The scene was the interior of a pawnshop, where the pawnbroker, a gentleman of Hebraic descent (Mr Buckstone Wopples), sells the cruet to the dishonest steward, who has come back from America disguised as a sailor. The decayed family all rush in to buy the cruet stand, but on finding it gone, overwhelm the pawnbroker with reproaches, so that to quiet them he hides them all over the shop, on the chance that the dishonest steward will come back. The dishonest steward does so, and having found the will tears it up on the stage, upon which he is assaulted by the decayed family, who rush out from all parts. Ultimately, he reveals himself and hands back the cruet stand and the estates to the decayed family, after which a general marrying all round took place, which proceeding was very gratifying to the boys in the gallery, who gave their opinions very freely, and the curtain fell amid thunders of applause. Altogether ‘The Cruet Stand’ was a success, and would have a steady run of three nights at least, so Mr Wopples said — and as a manager of long standing, he was thoroughly well up in the subject.

Villiers, Vandeloup, and Barty went out and had a drink, and as none of them felt inclined to go to bed, Villiers told them he knew Mr Theodore Wopples, and proposed that they should go behind the scenes and see him. This was unanimously carried, and after some difficulty with the door-keeper — a crusty old man with a red face and white hair, that stood straight up in a tuft, and made him look like an infuriated cockatoo — they obtained access to the mysterious regions of the stage, and there found Master Sheridan Wopples practising a breakdown while waiting for the rest of the family to get ready. This charming youth, who was small, dried-up and wonderfully sharp, volunteered to guide them to his father’s dressing-room, and on knocking at the door Mr Wopples’ voice boomed out ‘Come in,’ in such an unexpected manner that it made them all jump.

On entering the room they found Mr Wopples, dressed in a light tweed suit, and just putting on his coat.
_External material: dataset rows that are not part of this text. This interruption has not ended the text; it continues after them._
(* ===== verification/Sql.v ===== *)
(** * Relational tables and statements

    The four tables of the SQL backends and the statements the two packages
    issue, each one step on the tables.  A database transaction is a program of
    statements; [faults] says which statement fails and how, so that a program has
    an outcome for every failure of the driver.  How a column of type TEXT or
    VARCHAR compares is its collation. *)

From S2P Require Import Prelude Cll Engine.
Import Cll Engine.

Module Sql.

Local Open Scope Z_scope.

(** ** Tables *)

Record MetaRow := MkMetaRow {
  mr_log_id : string;
  mr_state : bytes
}.

Record EntryRow := MkEntryRow {
  er_log_id : string;
  er_seq : Z;
  er_value : bytes;
  er_appended_at : string
}.

Record NodeRow := MkNodeRow {
  nr_log_id : string;
  nr_position : Z;
  nr_node : bytes
}.

Record WitnessRow := MkWitnessRow {
  wr_log_id : string;
  wr_witness_id : string;
  wr_checkpoint_size : string;
  wr_attempts : Z;
  wr_witness : bytes
}.

#[global] Instance MetaRow_eq_dec : EqDecision MetaRow.
Proof. solve_decision. Defined.
#[global] Instance EntryRow_eq_dec : EqDecision EntryRow.
Proof. solve_decision. Defined.
#[global] Instance NodeRow_eq_dec : EqDecision NodeRow.
Proof. solve_decision. Defined.
#[global] Instance WitnessRow_eq_dec : EqDecision WitnessRow.
Proof. solve_decision. Defined.

(** A table that does not exist is [None]; rows have no order of their own. *)
Record Tables := MkTables {
  cll_meta : option (list MetaRow);
  cll_entries : option (list EntryRow);
  cll_nodes : option (list NodeRow);
  cll_witnesses : option (list WitnessRow)
}.

Definition noTables : Tables := MkTables None None None None.

(** ** Failures *)

(** An error of the code, or one of the driver with its code. *)
Inductive failure :=
| Plain (err : error)
| Driver (code : Z).

(** An error as it is: one of the driver has no sentinel. *)
Definition unclassified (f : failure) : error :=
  match f with
  | Plain err => err
  | Driver _ => ErrText "database"
  end.

(** A statement that is refused has no effect; of one that is lost the effect
    remains and the answer is an error. *)
Inductive fault :=
| Refused (f : failure)
| Lost (f : failure).

Definition faultOf (f : fault) : failure := match f with Refused f | Lost f => f end.

Definition Faults : Type := nat -> option fault.

Definition noFaults : Faults := fun _ => None.

(** ** Programs of statements *)

(** The locks of InnoDB that matter here: on the metadata row of a log, and on
    the row of a witness.  SQLite locks the whole database. *)
Inductive Lock :=
| OnMeta (logID : string)
| OnWitness (logID witnessID checkpointSize : string).

(** A program ends, or issues a statement and goes on with its answer: a query,
    which with [FOR UPDATE] locks what it reads, or one that writes and locks
    what it writes. *)
Inductive Program (A : Type) : Type :=
| Return (r : failure + A)
| Query {B : Type} (forUpdate : list Lock) (answer : Tables -> failure + B) (next : B -> Program A)
| Update {B : Type} (locks : list Lock) (effect : Tables -> Tables * (failure + B)) (next : B -> Program A).
Arguments Return {A} r.
Arguments Query {A B} forUpdate answer next.
Arguments Update {A B} locks effect next.

#[export] Instance program_ret : MRet Program := fun A a => Return (inr a).

#[export] Instance program_bind : MBind Program := fun A B k =>
  fix bind (m : Program A) : Program B :=
    match m with
    | Return (inl f) => Return (inl f)
    | Return (inr a) => k a
    | Query locks answer next => Query locks answer (fun b => bind (next b))
    | Update locks effect next => Update locks effect (fun b => bind (next b))
    end.

Definition fail {A} (f : failure) : Program A := Return (inl f).

(** An outcome of Go code between the statements. *)
Definition lift {A} (r : result A) : Program A :=
  match r with
  | Ok a => mret a
  | Err err => fail (Plain err)
  end.

Definition statement {A} (locks : list Lock) (effect : Tables -> Tables * (failure + A)) : Program A :=
  Update locks effect mret.

(** A statement that changes nothing; [reading] takes no lock. *)
Definition query {A} (forUpdate : list Lock) (answer : Tables -> failure + A) : Program A :=
  Query forUpdate answer mret.

Definition reading {A} : (Tables -> failure + A) -> Program A := query [].

(** A program alone on the tables, from the number of the next statement. *)
Fixpoint exec {A} (p : Program A) (faults : Faults) (s : nat * Tables) : (nat * Tables) * (failure + A) :=
  match p with
  | Return r => (s, r)
  | Query _ answer next =>
      let '(k, t) := s in
      match faults k with
      | Some f => ((S k, t), inl (faultOf f))
      | None => match answer t with inl f => ((S k, t), inl f) | inr b => exec (next b) faults (S k, t) end
      end
  | Update _ effect next =>
      let '(k, t) := s in
      match faults k with
      | Some (Refused f) => ((S k, t), inl f)
      | Some (Lost f) => ((S k, fst (effect t)), inl f)
      | None =>
          match effect t with
          | (t, inl f) => ((S k, t), inl f)
          | (t, inr b) => exec (next b) faults (S k, t)
          end
      end
  end.

Coercion exec : Program >-> Funclass.

(** ** Statements *)

Class Collation := {
  sameText : string -> string -> bool;
  textBefore : string -> string -> bool
}.

(** Codes of a failure of the driver that the code tells apart from others, or
    that a statement of the code can raise: a missing table and a duplicate key. *)
Class Dialect := {
  noSuchTable : Z;
  duplicateKey : Z
}.

Section Statements.
Context `{CO : Collation} `{DI : Dialect}.

(** [FROM table WHERE p], in the order [before]. *)
Definition selectFrom {A} (table : option (list A)) (p : A -> bool) (before : A -> A -> bool) : failure + list A :=
  match table with
  | None => inl (Driver noSuchTable)
  | Some rows => inr (SliceStable before (List.filter p rows))
  end.

(** The row of a key. *)
Definition selectRow {A} (table : option (list A)) (p : A -> bool) : failure + option A :=
  match table with
  | None => inl (Driver noSuchTable)
  | Some rows => inr (find p rows)
  end.

(** [INSERT], where [clash] says which rows share a key with the new one. *)
Definition insertInto {A} (table : option (list A)) (clash : A -> bool) (row : A) : failure + list A :=
  match table with
  | None => inl (Driver noSuchTable)
  | Some rows => if existsb clash rows then inl (Driver duplicateKey) else inr (rows ++ [row])
  end.

(** [CREATE TABLE IF NOT EXISTS] for one table *)
Definition createMeta : Program unit := statement [] (fun t =>
  (MkTables (Some (default [] (cll_meta t))) (cll_entries t) (cll_nodes t) (cll_witnesses t), inr tt)).
Definition createEntries : Program unit := statement [] (fun t =>
  (MkTables (cll_meta t) (Some (default [] (cll_entries t))) (cll_nodes t) (cll_witnesses t), inr tt)).
Definition createNodes : Program unit := statement [] (fun t =>
  (MkTables (cll_meta t) (cll_entries t) (Some (default [] (cll_nodes t))) (cll_witnesses t), inr tt)).
Definition createWitnesses : Program unit := statement [] (fun t =>
  (MkTables (cll_meta t) (cll_entries t) (cll_nodes t) (Some (default [] (cll_witnesses t))), inr tt)).

(** [INSERT OR IGNORE INTO cll_meta(log_id,state)] *)
Definition insertMetaOrIgnore (logID : string) (state : bytes) : Program unit := statement [] (fun t =>
  match insertInto (cll_meta t) (fun row => sameText (mr_log_id row) logID) (MkMetaRow logID state) with
  | inl (Driver code) => if code =? duplicateKey then (t, inr tt) else (t, inl (Driver code))
  | inl f => (t, inl f)
  | inr rows => (MkTables (Some rows) (cll_entries t) (cll_nodes t) (cll_witnesses t), inr tt)
  end).

(** [SELECT state FROM cll_meta WHERE log_id=?], and with [FOR UPDATE] *)
Definition selectMeta (logID : string) (forUpdate : bool) : Program (option bytes) :=
  query (if forUpdate then [OnMeta logID] else []) (fun t =>
  match selectRow (cll_meta t) (fun row => sameText (mr_log_id row) logID) with
  | inl f => inl f
  | inr row => inr (mr_state <$> row)
  end).

(** [UPDATE cll_meta SET state=? WHERE log_id=?] *)
Definition updateMeta (logID : string) (state : bytes) : Program unit := statement [OnMeta logID] (fun t =>
  match cll_meta t with
  | None => (t, inl (Driver noSuchTable))
  | Some rows =>
      let update row := if sameText (mr_log_id row) logID then MkMetaRow (mr_log_id row) state else row in
      (MkTables (Some (map update rows)) (cll_entries t) (cll_nodes t) (cll_witnesses t), inr tt)
  end).

(** [SELECT seq,value,appended_at FROM cll_entries WHERE log_id=? ORDER BY seq] *)
Definition selectEntries (logID : string) : Program (list EntryRow) := reading (fun t =>
  selectFrom (cll_entries t) (fun row => sameText (er_log_id row) logID) (fun a b => er_seq a <? er_seq b)).

(** [... WHERE log_id=? AND seq>? ORDER BY seq LIMIT ?] *)
Definition selectEntriesAfter (logID : string) (afterSeq limit : Z) : Program (list EntryRow) := reading (fun t =>
  match selectFrom (cll_entries t) (fun row => sameText (er_log_id row) logID && (afterSeq <? er_seq row))
          (fun a b => er_seq a <? er_seq b) with
  | inl f => inl f
  | inr rows => inr (take (Z.to_nat limit) rows)
  end).

(** [... WHERE log_id=? AND value=?] *)
Definition selectEntry (logID : string) (value : bytes) : Program (option EntryRow) := reading (fun t =>
  selectRow (cll_entries t) (fun row => sameText (er_log_id row) logID && bool_decide (er_value row = value))).

(** [SELECT MAX(seq) FROM cll_entries WHERE log_id=?] *)
Definition selectMaxSeq (logID : string) : Program (option Z) := reading (fun t =>
  match selectFrom (cll_entries t) (fun row => sameText (er_log_id row) logID) (fun _ _ => false) with
  | inl f => inl f
  | inr [] => inr None
  | inr (row :: rows) => inr (Some (fold_left (fun m row => Z.max m (er_seq row)) rows (er_seq row)))
  end).

(** [INSERT INTO cll_entries(log_id,seq,value,appended_at)] *)
Definition insertEntry (row : EntryRow) : Program unit := statement [] (fun t =>
  let clash other := sameText (er_log_id other) (er_log_id row) &&
                     ((er_seq other =? er_seq row) || bool_decide (er_value other = er_value row)) in
  match insertInto (cll_entries t) clash row with
  | inl f => (t, inl f)
  | inr rows => (MkTables (cll_meta t) (Some rows) (cll_nodes t) (cll_witnesses t), inr tt)
  end).

(** [SELECT position,node FROM cll_nodes WHERE log_id=? ORDER BY position] *)
Definition selectNodes (logID : string) : Program (list NodeRow) := reading (fun t =>
  selectFrom (cll_nodes t) (fun row => sameText (nr_log_id row) logID) (fun a b => nr_position a <? nr_position b)).

(** [INSERT INTO cll_nodes(log_id,position,node)] *)
Definition insertNode (row : NodeRow) : Program unit := statement [] (fun t =>
  let clash other := sameText (nr_log_id other) (nr_log_id row) && (nr_position other =? nr_position row) in
  match insertInto (cll_nodes t) clash row with
  | inl f => (t, inl f)
  | inr rows => (MkTables (cll_meta t) (cll_entries t) (Some rows) (cll_witnesses t), inr tt)
  end).

(** [ORDER BY checkpoint_size,witness_id] *)
Definition witnessBefore (a b : WitnessRow) : bool :=
  textBefore (wr_checkpoint_size a) (wr_checkpoint_size b) ||
  (sameText (wr_checkpoint_size a) (wr_checkpoint_size b) && textBefore (wr_witness_id a) (wr_witness_id b)).

(** [SELECT witness_id,checkpoint_size,attempts,witness FROM cll_witnesses WHERE log_id=? ...] *)
Definition selectWitnesses (logID : string) : Program (list WitnessRow) := reading (fun t =>
  selectFrom (cll_witnesses t) (fun row => sameText (wr_log_id row) logID) witnessBefore).

Definition sameWitnessKey (logID witnessID checkpointSize : string) (row : WitnessRow) : bool :=
  sameText (wr_log_id row) logID && sameText (wr_witness_id row) witnessID &&
  sameText (wr_checkpoint_size row) checkpointSize.

(** [... WHERE log_id=? AND witness_id=? AND checkpoint_size=?] *)
Definition selectWitness (logID witnessID checkpointSize : string) : Program (option WitnessRow) := reading (fun t =>
  selectRow (cll_witnesses t) (sameWitnessKey logID witnessID checkpointSize)).

(** [INSERT INTO cll_witnesses(log_id,witness_id,checkpoint_size,attempts,witness)] *)
Definition insertWitness (row : WitnessRow) : Program unit := statement [] (fun t =>
  match insertInto (cll_witnesses t)
          (sameWitnessKey (wr_log_id row) (wr_witness_id row) (wr_checkpoint_size row)) row with
  | inl f => (t, inl f)
  | inr rows => (MkTables (cll_meta t) (cll_entries t) (cll_nodes t) (Some rows), inr tt)
  end).

(** [UPDATE cll_witnesses SET attempts=?,witness=? WHERE ... AND attempts=?] and
    its [RowsAffected], by which rows count. *)
Definition updateWitness (counts : WitnessRow -> WitnessRow -> bool) (logID witnessID checkpointSize : string)
    (expectedAttempts attempts : Z) (witness : bytes) : Program Z :=
  statement [OnWitness logID witnessID checkpointSize] (fun t =>
  match cll_witnesses t with
  | None => (t, inl (Driver noSuchTable))
  | Some rows =>
      let matches row := sameWitnessKey logID witnessID checkpointSize row && (wr_attempts row =? expectedAttempts) in
      let update row :=
        if matches row
        then MkWitnessRow (wr_log_id row) (wr_witness_id row) (wr_checkpoint_size row) attempts witness else row in
      (MkTables (cll_meta t) (cll_entries t) (cll_nodes t) (Some (map update rows)),
       inr (zlen (List.filter (fun row => matches row && counts row (update row)) rows)))
  end).

(** Locks exclude each other on one row. *)
Definition sameLock (a b : Lock) : bool :=
  match a, b with
  | OnMeta log, OnMeta log' => sameText log log'
  | OnWitness log id size, OnWitness log' id' size' =>
      sameText log log' && sameText id id' && sameText size size'
  | _, _ => false
  end.

End Statements.

End Sql.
It was a small room, with a flaring gas-jet, under which there was a dressing-table littered over with grease, paints, powder, vaseline and wigs, and upon it stood a small looking-glass. A great basket-box with the lid wide open stood at the end of the room, with a lot of clothes piled up on it, and numerous other garments were hung up upon the walls. A washstand, with a basin full of soapy water, stood under a curtainless window, and there was only one chair to be seen, which Mr Wopples politely offered to his visitor. Mr Villiers, however, told him he had brought two gentlemen to introduce to him, at which Mr Wopples was delighted; and on the introduction taking place, assured both Vandeloup and Barty that it was one of the proudest moments of his life-a stock phrase he always used when introduced to visitors. He was soon ready, and preceded the party out of the room, when he stopped, struck with a sudden idea.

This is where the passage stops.